„Wer das Exil kennt, hat manche Lebensantwort erlernt, und noch mehr Lebensfragen. Zu den Antworten gehört die zunächst triviale Erkenntnis, dass es keine Rückkehr gibt, weil niemals der Wiedereintritt in einen Raum auch ein Wiedergewinn der verlorenen Zeit ist.“ (Jean Améry)
Eintritt in den Raum. Ein Baby wird lächelnd empfangen in einem warmen Zimmer oder: Ein Baby wird geboren in einem Raum, vor dessen Fenster sich dunkle Wolken zusammenbrauen oder: Ein Baby verlässt den Mutterleib in einem Bett, das ein Loch hat in der Mitte bis tief unter die Erde. Aber ein Baby hat nicht zu entscheiden, wo es geboren wird. Ein Baby hat nicht zu entscheiden, wer es empfängt. Was folgt, ist der erste, erlösende Schrei: Man ist zur Welt gekommen.

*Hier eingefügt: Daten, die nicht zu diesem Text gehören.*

(* ===== verification/SlabProofs.v ===== *)
(** Invariant of the slab allocator and the specifications of its functions.

    The abstract state gives, for every slab, its CPU, its order and its free objects.  It is proved against
    the page interface of PageLayer.v. *)
From S2P Require Import Prelude Words ListHead Buddy PageLayer RemoteFree RemoteFreeProofs Slab.

(** ** Geometry of a slab *)

Definition obj_size (o : Z) : Z := 2 ^ o.
Definition meta_slots (o : Z) : Z := ROUND_UP sizeof_slab_header (obj_size o) / obj_size o.
Definition slot_cnt (o : Z) : Z := SIZE_OF_ONE_SLAB / obj_size o - meta_slots o.
Definition slot_addr (a o j : Z) : Z := a + (meta_slots o + j) * obj_size o.
Definition slot_of (a o x : Z) : Prop := ∃ j, 0 ≤ j < slot_cnt o ∧ x = slot_addr a o j.

Definition in_orders (o : Z) : Prop := SLAB_MIN_ORDER ≤ o ≤ SLAB_MAX_ORDER.

Lemma slab_geometry o : in_orders o →
  1 ≤ meta_slots o ∧ 2 ≤ slot_cnt o < 2 ^ 16 ∧ (meta_slots o + slot_cnt o) * obj_size o = SIZE_OF_ONE_SLAB ∧
  32 ≤ obj_size o ≤ 2048.
Proof.
  intros Ho. unfold in_orders, SLAB_MIN_ORDER, SLAB_MAX_ORDER in Ho.
  assert (o = 5 ∨ o = 6 ∨ o = 7 ∨ o = 8 ∨ o = 9 ∨ o = 10 ∨ o = 11) as Hc by lia.
  repeat destruct Hc as [-> | Hc]; [..|subst o]; vm_compute; split_and!; congruence.
Qed.

Lemma slot_of_range a o x : in_orders o → slot_of a o x →
  a < x ∧ x + obj_size o ≤ a + SIZE_OF_ONE_SLAB ∧ (obj_size o | x - a).
Proof.
  intros Ho (j&Hj&->). destruct (slab_geometry o Ho) as (?&?&<-&?). unfold slot_addr. split_and!.
  - assert (0 < (meta_slots o + j) * obj_size o) by (apply Z.mul_pos_pos; lia). lia.
  - assert ((meta_slots o + j + 1) * obj_size o ≤ (meta_slots o + slot_cnt o) * obj_size o)
      by (apply Z.mul_le_mono_nonneg_r; lia). lia.
  - exists (meta_slots o + j). lia.
Qed.

Lemma slot_of_disj a o x y : in_orders o → slot_of a o x → slot_of a o y →
  x < y + obj_size o → y < x + obj_size o → x = y.
Proof.
  intros Ho (i&?&->) (j&?&->) H1 H2. destruct (slab_geometry o Ho) as (_&_&_&?). unfold slot_addr in *.
  assert (i = j) as ->; [|done].
  assert (i < j + 1) by (apply (Z.mul_lt_mono_pos_r (obj_size o)); lia).
  assert (j < i + 1) by (apply (Z.mul_lt_mono_pos_r (obj_size o)); lia). lia.
Qed.

(** ** Abstract state *)

Record sinfo := SInfo { si_cpu : Z; si_ord : Z; si_free : list Z }.
Definition set_free l i := SInfo (si_cpu i) (si_ord i) l.
Abbreviation slabs := (gmap Z sinfo).

(** The free list that starts at [x]. *)
Fixpoint fchain (nf : gmap Z Z) (x : Z) (l : list Z) : Prop :=
  match l with
  | [] => x = 0
  | y :: l' => x = y ∧ ∃ v, nf !! y = Some v ∧ fchain nf v l'
  end.

Lemma fchain_frame nf nf' x l : (∀ y, y ∈ l → nf' !! y = nf !! y) → fchain nf x l → fchain nf' x l.
Proof.
  revert x. induction l as [|y l IH]; intros x Hf; [done|]. simpl. intros (->&v&Hv&Hc).
  split; [done|]. exists v. rewrite Hf by set_solver. split; [done|]. apply IH; [|done]. intros; apply Hf. set_solver.
Qed.

Lemma fchain_dom nf y l z : fchain nf y l → z ∈ l → is_Some (nf !! z).
Proof.
  revert y. induction l as [|w l IH]; intros y; [by intros _ ?%elem_of_nil|]. simpl.
  intros (->&v&Hv&Hc) [->|Hz]%elem_of_cons; [by eexists|by eapply IH].
Qed.

Lemma fchain_size nf y l : fchain nf y l → NoDup l → (length l ≤ size nf)%nat.
Proof.
  intros Hc Hnd. rewrite <-size_dom, <-(size_list_to_set (C := gset Z) l Hnd). apply subseteq_size.
  intros z Hz%elem_of_list_to_set. apply elem_of_dom. by eapply fchain_dom.
Qed.

Definition in_range (cpu o : Z) : Prop := 0 ≤ cpu < PLAT_CPU_NUM ∧ in_orders o.
Lemma wp_link_slots n x sz s :
  0 ≤ x → 0 < sz → x + Z.of_nat n * sz < 2 ^ 64 →
  wp (link_slots n x sz) (λ _ s', ∃ nf, s' = set_next_free nf s ∧ fchain nf x (slot_list n x sz) ∧
    ∀ y, y ∉ slot_list n x sz → nf !! y = next_free s !! y) s.
Proof.
  revert x s. induction n as [|n IH]; intros x s Hx Hsz Htop; cbn [link_slots slot_list]; unfold write_slot; wp_seq.
  - eexists. split; [done|]. split.
    + simpl. split; [done|]. exists 0. by rewrite lookup_insert_eq.
    + intros y Hy. rewrite lookup_insert_ne; [done|]. intros <-. apply Hy. by left.
  - assert (0 ≤ Z.of_nat n * sz) by (apply Z.mul_nonneg_nonneg; lia).
    rewrite wrap_u64_small by lia. eapply wp_mono; [apply IH; lia|]. intros [] s' (nf&->&Hc&Hf). simpl in Hf.
    exists nf. split; [done|]. split.
    + simpl. split; [done|]. exists (x + sz). split; [|done]. rewrite Hf; [apply lookup_insert_eq|].
      pose proof (slot_list_nodup (Datatypes.S n) x sz Hsz) as Hnd. simpl in Hnd. by apply NoDup_cons in Hnd as [? _].
    + intros y Hy. apply not_elem_of_cons in Hy as [Hne Hy]. rewrite Hf by done. by rewrite lookup_insert_ne.
Qed.

Definition all_slots a o : list Z := slot_list (Z.to_nat (slot_cnt o - 1)) (slot_addr a o 0) (obj_size o).

Lemma elem_of_all_slots a o x : in_orders o → x ∈ all_slots a o ↔ slot_of a o x.
Proof.
  intros Ho. destruct (slab_geometry o Ho) as (?&?&_). unfold all_slots, slot_of, slot_addr. rewrite elem_of_slot_list.
  rewrite Z2Nat.id by lia. split; intros (j&?&->); exists j; split; lia.
Qed.

Lemma all_slots_length a o : in_orders o → Z.of_nat (length (all_slots a o)) = slot_cnt o.
Proof. intros Ho. destruct (slab_geometry o Ho) as (?&?&_). unfold all_slots. rewrite slot_list_length. lia. Qed.

(** A slab in a chunk that belonged to no slab; it is on no list yet. *)
Lemma sinv_new s V S p V' a i hd nf h :
  sinv s V S (avail S) → live V !! a = None → pl_inv p V' → live V' !! a = Some 9 →
  (∀ b j, S !! b = Some j → live V' !! b = live V !! b) →
  (∀ n, chunk_page a 9 n → slab_field V !! n = Some 0 ∧ slab_field V' !! n = Some a) →
  (∀ n, ¬ chunk_page a 9 n → slab_field V' !! n = slab_field V !! n) →
  in_range (si_cpu i) (si_ord i) → si_free i = all_slots a (si_ord i) →
  fchain nf hd (si_free i) → (∀ x, x ∉ si_free i → nf !! x = next_free s !! x) →
  is_Some (h !! SlabNode a) → (∀ n, n ≠ SlabNode a → h !! n = nodes s !! n) →
  sinv (set_headers (<[a := header_of hd i]> (headers s)) (set_next_free nf (set_nodes h (set_phys p s)))) V' (<[a := i]> S) (avail S).
Proof.
  intros HI Hn Hp Hl Hlive Hin Hout Hr Hfree Hc Hnf Hh Hho. pose proof (proj2 Hr) as Ho.
  assert (S !! a = None) as Ha.
  { destruct (S !! a) as [j|] eqn:E; [|done]. pose proof (so_live _ _ _ _ (s_slab _ _ _ _ HI _ _ E)). congruence. }
  assert (∀ b j n, S !! b = Some j → chunk_page b 9 n → ¬ chunk_page a 9 n) as Hdis.
  { intros b j n Hb Hcb Hca. destruct (Hin n Hca) as [H1 _]. pose proof (s_slab _ _ _ _ HI _ _ Hb) as Hok.
    rewrite (so_pages _ _ _ _ Hok n Hcb) in H1. destruct (pl_live _ _ _ _ (s_phys _ _ _ _ HI) (so_live _ _ _ _ Hok)) as (_&?&_). injection H1 as ->. lia. }
  destruct (pl_live _ _ _ _ Hp Hl) as (_&Ha0&Hal&_). split; [done|..].
  - intros b j. destruct (decide (b = a)) as [->|Hne].
    + rewrite lookup_insert_eq. intros [= <-]. destruct (slab_geometry _ Ho) as (_&_&_&?). split; simpl; try done.
      * exists hd. by rewrite lookup_insert_eq.
      * rewrite Hfree. apply slot_list_nodup. lia.
      * by rewrite Hfree, all_slots_length.
      * intros x. by rewrite Hfree, elem_of_all_slots.
      * intros n Hcn. by apply Hin.
    + rewrite lookup_insert_ne by done. intros Hb. pose proof (s_slab _ _ _ _ HI _ _ Hb) as Hok.
      eapply slab_ok_frame; [done|simpl; by rewrite lookup_insert_ne|..|by eapply Hlive|].
      * intros x Hx. apply Hnf. rewrite Hfree, elem_of_all_slots by done. intros Hs.
        destruct (slot_page _ _ _ _ _ _ _ HI Hb (so_slots _ _ _ _ Hok x Hx)) as (_&Hcb&_).
        eapply Hdis; [done|done|]. by eapply slot_chunk_page.
      * simpl. rewrite Hho by congruence. done.
      * intros n Hcn. apply Hout. by eapply Hdis.
  - intros n v Hv Hne. destruct (decide (pfn a ≤ n < pfn a + 2 ^ 9)) as [Hca|Hca].
    + destruct (Hin n Hca) as [_ E]. assert (v = a) as -> by congruence. rewrite lookup_insert_eq. split; [by eexists|done].
    + rewrite Hout in Hv by done. destruct (s_plain _ _ _ _ HI n v Hv Hne) as [[j Hj] ?]. split; [|done].
      destruct (decide (v = a)) as [->|]; [rewrite lookup_insert_eq; by eexists|rewrite lookup_insert_ne by done; by eexists].
  - simpl. destruct (s_lists _ _ _ _ HI) as [W HL]. exists W. pose proof HL as [HR HW Ho']. split; [|done|done].
    eapply rep_frame; [done|]. intros x Hx. apply Hho. intros ->. eapply not_on_list; [done| |done].
    intros cpu o _ (j&?&_). congruence.
Qed.
Lemma order_to_size_pow o : 0 ≤ o < 64 → order_to_size o = 2 ^ o.
Proof.
  intros Ho. unfold order_to_size. rewrite Z.shiftl_1_l. apply wrap_u64_small.
  split; [apply Z.pow_nonneg; lia|apply Z.pow_lt_mono_r; lia].
Qed.
(** If the comparison is false on a first part of the nodes and true on the others, the place is between them. *)
Lemma path_split f D xs ys : Forall (path_ok f) D → before D ++ after D = xs ++ ys →
  Forall (λ x, f x = Some false) xs → Forall (λ y, f y = Some true) ys → before D = xs ∧ after D = ys.
Proof.
  intros HD E Hx Hy. destruct (decide (length (before D) = length xs)) as [El|Hne]; [by apply app_inj_1|].
  exfalso. destruct (decide (length (before D) < length xs)%nat).
  - destruct (after_head f D HD) as [E0|(zs&x&Ez&Hfx)]; [rewrite E0, app_nil_r in E; apply (f_equal length) in E; rewrite length_app in E; lia|].
    assert (xs !! length (before D) = Some x) as Hl%list_elem_of_lookup_2.
    { rewrite <-(lookup_app_l xs ys), <-E by lia. rewrite lookup_app_r, Nat.sub_diag, Ez by lia. done. }
    rewrite Forall_forall in Hx. specialize (Hx x Hl). congruence.
  - destruct (before_last f D HD) as [E0|(zs&x&Ez&Hfx)]; [rewrite E0 in *; simpl in *; lia|].
    assert (x ∈ ys) as Hl; [|rewrite Forall_forall in Hy; specialize (Hy x Hl); congruence].
    rewrite Ez, <-app_assoc in E. rewrite Ez, length_app in *. simpl in *.
    apply (list_elem_of_lookup_2 _ (length zs - length xs)). rewrite <-(lookup_app_r xs ys), <-E by lia.
    by rewrite lookup_app_r, Nat.sub_diag by lia.
Qed.

Lemma plug_left D c x r : D ≠ [] → Forall is_left D → ∃ c' l' x' r', plug D (Node c Leaf x r) = Node c' l' x' r' ∧ l' ≠ Leaf.
Proof.
  intros Hne HD. destruct D as [|g D] using rev_ind; [done|]. apply Forall_app in HD as [_ [Hg _]%Forall_cons].
  rewrite plug_app. destruct g as [c' x' r'|]; [|destruct Hg]. exists c', (plug D (Node c Leaf x r)), x', r'. split; [done|].
  intros E. apply (f_equal elems) in E. rewrite elems_plug in E. by destruct (before D).
Qed.

(** The position of a node between the nodes before and after it *)
Lemma tree_split t xs x ys : elems t = xs ++ x :: ys →
  ∃ C c l r, t = plug C (Node c l x r) ∧ xs = before C ++ elems l ∧ ys = elems r ++ after C.
Proof.
  revert xs ys. induction t as [|c l IHl y r IHr]; intros xs ys E; [by destruct xs|]. simpl in E.
  apply app_eq_inv in E as [(k&El&Ex)|(k&Ex&Ey)].
  - destruct k as [|z k]; simpl in Ex; injection Ex as -> ->.
    + exists [], c, l, r. simpl. rewrite !app_nil_r in *. done.
    + destruct (IHl _ _ El) as (C&c'&l'&r'&->&->&->). exists (C ++ [FL c y r]), c', l', r'. rewrite plug_app. split; [done|].
      rewrite before_app, after_app. simpl. by rewrite <-?app_assoc, ?app_nil_r.
  - destruct k as [|z k]; simpl in Ey; injection Ey as <- Er.
    + exists [], c, l, r. simpl. rewrite !app_nil_r in *. done.
    + destruct (IHr _ _ Er) as (C&c'&l'&r'&->&->&->). exists (C ++ [FR c l y]), c', l', r'. rewrite plug_app. split; [done|].
      rewrite before_app, after_app. simpl. by rewrite <-?app_assoc, ?app_nil_r.
Qed.

(** ** Search

    [cmp] compares the key with a node.  The tree is in order for the key if the nodes that are smaller come first, then those
    that match, then those that are greater. *)
Definition key_le (cmp : Z → option Z) (x y : Z) : Prop :=
  ∀ a b, cmp x = Some a → cmp y = Some b → (a ≤ 0 → b ≤ 0) ∧ (a < 0 → b < 0).
Definition in_order (cmp : Z → option Z) (xs : list Z) : Prop :=
  StronglySorted (key_le cmp) xs ∧ Forall (λ x, is_Some (cmp x)) xs.

Lemma in_order_node cmp c l x r : in_order cmp (elems (Node c l x r)) →
  in_order cmp (elems l) ∧ in_order cmp (elems r) ∧ is_Some (cmp x) ∧
  (∀ y, y ∈ elems l → key_le cmp y x) ∧ ∀ y, y ∈ elems r → key_le cmp x y.
Proof.
  simpl. intros [Hs Hd]. apply Forall_app in Hd as [Hl [Hx Hr]%Forall_cons]. apply StronglySorted_app in Hs as (Hlr&Hsl&[Hsr Hxr]%StronglySorted_inv).
  rewrite Forall_forall in Hxr. unfold in_order. split_and!; try done. intros y Hy. apply Hlr; [done|]. by left.
Qed.

Lemma before_greater cmp x a y : cmp x = Some a → a > 0 → is_Some (cmp y) → key_le cmp y x → cmp y ≠ Some 0.
Proof. intros Hx Ha _ Hle Hy. destruct (Hle _ _ Hy Hx). lia. Qed.
Lemma after_smaller cmp x a y : cmp x = Some a → a < 0 → is_Some (cmp y) → key_le cmp x y → cmp y ≠ Some 0.
Proof. intros Hx Ha _ Hle Hy. destruct (Hle _ _ Hx Hy). lia. Qed.

(** The first of the nodes [xs] that matches, if any *)
Fixpoint first_match (cmp : Z → option Z) (xs : list Z) : option Z :=
  match xs with [] => None | x :: xs' => if decide (cmp x = Some 0) then Some x else first_match cmp xs' end.

Lemma first_match_app cmp xs ys : first_match cmp (xs ++ ys) = match first_match cmp xs with Some x => Some x | None => first_match cmp ys end.
Proof. induction xs as [|x xs IH]; simpl; [done|]. case_decide; [done|]. by rewrite IH. Qed.

Lemma first_match_none cmp xs : (∀ x, x ∈ xs → cmp x ≠ Some 0) → first_match cmp xs = None.
Proof. induction xs as [|x xs IH]; intros Hx; simpl; [done|]. rewrite decide_False by (apply Hx; left). apply IH. intros y Hy. apply Hx. by right. Qed.

(** The last of a list, or 0 *)
Definition last0 (xs : list Z) : Z := default 0 (last xs).

(** ** Height

    A balanced tree of [n] nodes is at most [2 log2 (n + 1)] high. *)
Fixpoint height (t : tree) : nat := match t with Leaf => 0 | Node _ l _ r => S (Nat.max (height l) (height r)) end.

Lemma height_elems t : (height t ≤ length (elems t))%nat.
Proof. induction t as [|c l IHl x r IHr]; simpl; [done|]. rewrite length_app. simpl. lia. Qed.

Lemma is_rb_height pc n t : is_rb pc n t → (height t ≤ 2 * n + match pc with Red => 0 | Black => 1 end)%nat.
Proof.
  revert pc n. induction t as [|[] l IHl x r IHr]; intros pc n; simpl; [lia|..].
  - intros (->&Hl%IHl&Hr%IHr). simpl in *. lia.
  - destruct n as [|n]; [done|]. intros [Hl%IHl Hr%IHr]. destruct pc; simpl in *; lia.
Qed.

Lemma is_rb_size pc n t : is_rb pc n t → (2 ^ n ≤ S (length (elems t)))%nat.
Proof.
  revert pc n. induction t as [|[] l IHl x r IHr]; intros pc n; simpl; [by intros ->|..]; rewrite length_app; simpl.
  - intros (_&Hl%IHl&Hr%IHr). lia.
  - destruct n as [|n]; [done|]. intros [Hl%IHl Hr%IHr]. simpl. lia.
Qed.

Lemma balanced_height t : balanced t → (height t ≤ 2 * Nat.log2 (S (length (elems t))))%nat.
Proof.
  intros [n Hn]. pose proof (is_rb_height _ _ _ Hn) as Hh. simpl in Hh. pose proof (is_rb_size _ _ _ Hn) as Hs.
  apply Nat.log2_le_mono in Hs. rewrite Nat.log2_pow2 in Hs by lia. lia.
Qed.

(** ** Trees in memory *)

Fixpoint in_heap (m : gmap Z rb_node) (p : Z) (t : tree) : Prop :=
  match t with
  | Leaf => True
  | Node c l x r => (al x ∧ 0 < x) ∧ m !! x = Some (RbNode (word p c) (troot r) (troot l)) ∧ in_heap m x l ∧ in_heap m x r
  end.

(** The tree [t] in the memory [s], under the root [this]. *)
Definition tree_in (s : rbmem) (this : Z) (t : tree) : Prop :=
  rb_roots s !! this = Some (troot t) ∧ in_heap (rb_nodes s) 0 t ∧ NoDup (elems t).

(** A node that is not in the tree and whose memory is there *)
Definition fresh (s : rbmem) (t : tree) (d : Z) : Prop := (al d ∧ 0 < d) ∧ is_Some (rb_nodes s !! d) ∧ d ∉ elems t.

(** From [s] to [s'] at most the nodes [xs] and the root [this] have changed. *)
Definition only_tree (this : Z) (xs : list Z) (s s' : rbmem) : Prop :=
  (∀ y n, y ∉ xs → rb_nodes s !! y = Some n → rb_nodes s' !! y = Some n) ∧
  (∀ r f, r ≠ this → rb_roots s !! r = Some f → rb_roots s' !! r = Some f).

Lemma in_heap_ext m m' p t : (∀ x, x ∈ elems t → m' !! x = m !! x) → in_heap m p t → in_heap m' p t.
Proof.
  revert p. induction t as [|c l IHl y r IHr]; intros p E; simpl; [done|]. intros (Hy&Hn&Hl&Hr).
  split_and!; [apply Hy..|rewrite E; [done|simpl; set_solver]|apply IHl; [|done]; intros; apply E; simpl; set_solver|
    apply IHr; [|done]; intros; apply E; simpl; set_solver].
Qed.

Lemma tree_in_ext s s' this t :
  (∀ x, x ∈ elems t → rb_nodes s' !! x = rb_nodes s !! x) → rb_roots s' !! this = rb_roots s !! this → tree_in s this t → tree_in s' this t.
Proof. intros En Er (?&?&?). split_and!; [by rewrite Er|by eapply in_heap_ext|done]. Qed.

Schon wird man im Arm gehalten, hält jemand seine Hand in der andern, oder: Schon wird man Hals über Kopf in die Wiege gelegt oder: Schon fällt man wie ein Blatt in Schnee. Man kommt in ein Zimmer, in dem man Wärme spürt, in dem Vögel fliegen, Schmetterlinge im Bauch. Im Zimmer nebenan bröckelt Putz von der Decke, dringen Stimmen durch Wände, die jetzt schon bedrohlich sind. Im Zimmer daneben kommt eine Hand aus, werden Schreie mit Schreien erwidert. Hier wie dort wird man Stunden, Tage, Monate, Jahre verbringen, hier wie dort wird das Baby zum Kind und das Kind zum Buben und der Bub zum jungen Mann. Zeit, das Kind beim Namen zu nennen: Rufen wir es B. wie Bär.